Records supplied below:

(** The bit E of the subheader at the end of a known prefix. *)
Lemma set_E_at A s rest first last ces : 0 <= s_lcid s < 32 ->
  set_E (Hdr ((byte.of_Z <$> A) ++ (byte.of_Z <$> enc_sub false s) ++ rest) (zlen A) first last ces) =
    Ret (Hdr ((byte.of_Z <$> A ++ enc_sub true s) ++ rest) (zlen A) first last ces).
Proof.
  intros Hs. unfold set_E. cbn [h_mem h_ptr h_first h_last h_ces enc_sub fmap list_fmap app]. rewrite Z.add_0_r.
  rewrite octet_app by (by rewrite zlen_fmap). cbn [mbind cres_bind].
  rewrite byte.unsigned_of_Z. unfold byte.wrap. rewrite Z.mod_small, set_E_octet by lia.
  rewrite put_octet_app by (by rewrite zlen_fmap). cbn [mbind cres_bind]. rewrite u8_small by lia.
  rewrite fmap_app. by rewrite <- app_assoc.
Qed.

Lemma next_sub_ok l rest h : hdr_at l rest h -> Forall (fun s => 0 <= s_lcid s < 32) l ->
  next_sub (h_last h) h =
    Ret (Hdr ((byte.of_Z <$> enc_subs l) ++ rest) (zlen (enc_subs l)) true (h_last h) (h_ces h)).
Proof.
  intros [|pre s rest0 ces] Hl; [done|]. apply Forall_app in Hl as [_ Hs]. apply Forall_cons_1 in Hs as [Hs _].
  unfold next_sub. cbn [h_first h_last h_ces]. rewrite set_E_at by exact Hs. cbn [mbind cres_bind h_mem h_ptr h_last h_ces].
  rewrite enc_subs_snoc, zlen_app. by destruct (s_len s).
Qed.

(** The octets of a subheader behind a prefix. *)
Lemma put_fixed_ok A lcid ce r rest first last ces : 0 <= lcid < 32 ->
  put_fixed lcid ce (Hdr ((byte.of_Z <$> A) ++ r :: rest) (zlen A) first last ces) =
    Ret (Hdr ((byte.of_Z <$> A) ++ (byte.of_Z <$> enc_sub false (Sub lcid None)) ++ rest) (zlen A) first 1 (ces ++ ce)).
Proof.
  intros Hl. unfold put_fixed. cbn [h_mem h_ptr h_first h_ces]. rewrite put_octet_app by (by rewrite zlen_fmap).
  cbn [mbind cres_bind enc_sub s_lcid s_len fmap list_fmap app]. change 31 with (2 ^ 5 - 1).
  rewrite land_mask, Z.mod_small, u8_small, Z.add_0_r by lia. done.
Qed.

Lemma put_sized_ok A lcid len rest first last ces : 0 <= lcid < 32 -> 0 <= len < 2 ^ 15 -> 4 <= zlen rest ->
  exists rest', put_sized lcid len (Hdr ((byte.of_Z <$> A) ++ rest) (zlen A) first last ces) =
      Ret (Hdr ((byte.of_Z <$> A) ++ (byte.of_Z <$> enc_sub false (Sub lcid (Some len))) ++ rest') (zlen A) first
             (zlen (enc_sub false (Sub lcid (Some len)))) ces) /\
    zlen rest' + zlen (enc_len len) + 1 = zlen rest.
Proof.
  intros Hl Hn Hr. destruct rest as [|r0 [|r1 [|r2 [|r3 rest]]]]; try (unfold zlen in Hr; cbn in Hr; lia).
  unfold put_sized. cbn [h_mem h_ptr h_first h_ces]. rewrite put_octet_app by (by rewrite zlen_fmap). cbn [mbind cres_bind].
  change 31 with (2 ^ 5 - 1). rewrite land_mask, (Z.mod_small lcid), (u8_small lcid) by lia.
  change 127 with (2 ^ 7 - 1). change 255 with (2 ^ 8 - 1). rewrite !land_mask by lia. unfold enc_sub, enc_len.
  cbn [s_lcid s_len]. rewrite Z.add_0_r. rewrite (cons_middle (byte.of_Z lcid)), (app_assoc _ [byte.of_Z lcid]).
  destruct (Z.ltb_spec len 128).
  { rewrite put_octet_app by (rewrite zlen_app, zlen_fmap; done). cbn [mbind cres_bind]. rewrite Z.mod_small, u8_small by lia.
    eexists. split; [rewrite <- app_assoc; reflexivity|]. unfold zlen. cbn [length]. lia. }
  rewrite put_octet_app by (rewrite zlen_app, zlen_fmap; done). cbn [mbind cres_bind].
  rewrite (cons_middle (byte.of_Z (u8 _))), (app_assoc _ [byte.of_Z (u8 _)]).
  rewrite put_octet_app by (rewrite !zlen_app, zlen_fmap; unfold zlen; cbn [length]; lia). cbn [mbind cres_bind].
  rewrite (cons_middle (byte.of_Z (u8 (len mod _)))), (app_assoc _ [byte.of_Z (u8 (len mod _))]).
  rewrite put_octet_app by (rewrite !zlen_app, zlen_fmap; unfold zlen; cbn [length]; lia). cbn [mbind cres_bind].
  rewrite Z.lor_comm. change 128 with (Z.shiftl 1 7). rewrite lor_shiftl_add, Z.shiftr_div_pow2 by (lia || apply Z.mod_pos_bound; lia).
  assert (0 <= len / 2 ^ 8 < 2 ^ 7) by (split; [apply Z.div_pos; lia|apply Z.div_lt_upper_bound; lia]).
  pose proof (Z.mod_pos_bound len (2 ^ 8) ltac:(lia)).
  rewrite (Z.mod_small (len / 2 ^ 8)), (u8_small (_ + _)), (u8_small (len mod _)) by lia.
  eexists. split; [rewrite <- !app_assoc, Z.add_comm; reflexivity|]. unfold zlen. cbn [length]. lia.
Qed.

End of Records supplied.

__Directions__. Retype only the stretch of lines above starting at the one with "unfold put_sized. cbn" and stopping at the one with "change 127 with", exactly as written, with both kept.

__Task output__.
  unfold put_sized. cbn [h_mem h_ptr h_first h_ces]. rewrite put_octet_app by (by rewrite zlen_fmap). cbn [mbind cres_bind].
  change 31 with (2 ^ 5 - 1). rewrite land_mask, (Z.mod_small lcid), (u8_small lcid) by lia.
  change 127 with (2 ^ 7 - 1). change 255 with (2 ^ 8 - 1). rewrite !land_mask by lia. unfold enc_sub, enc_len.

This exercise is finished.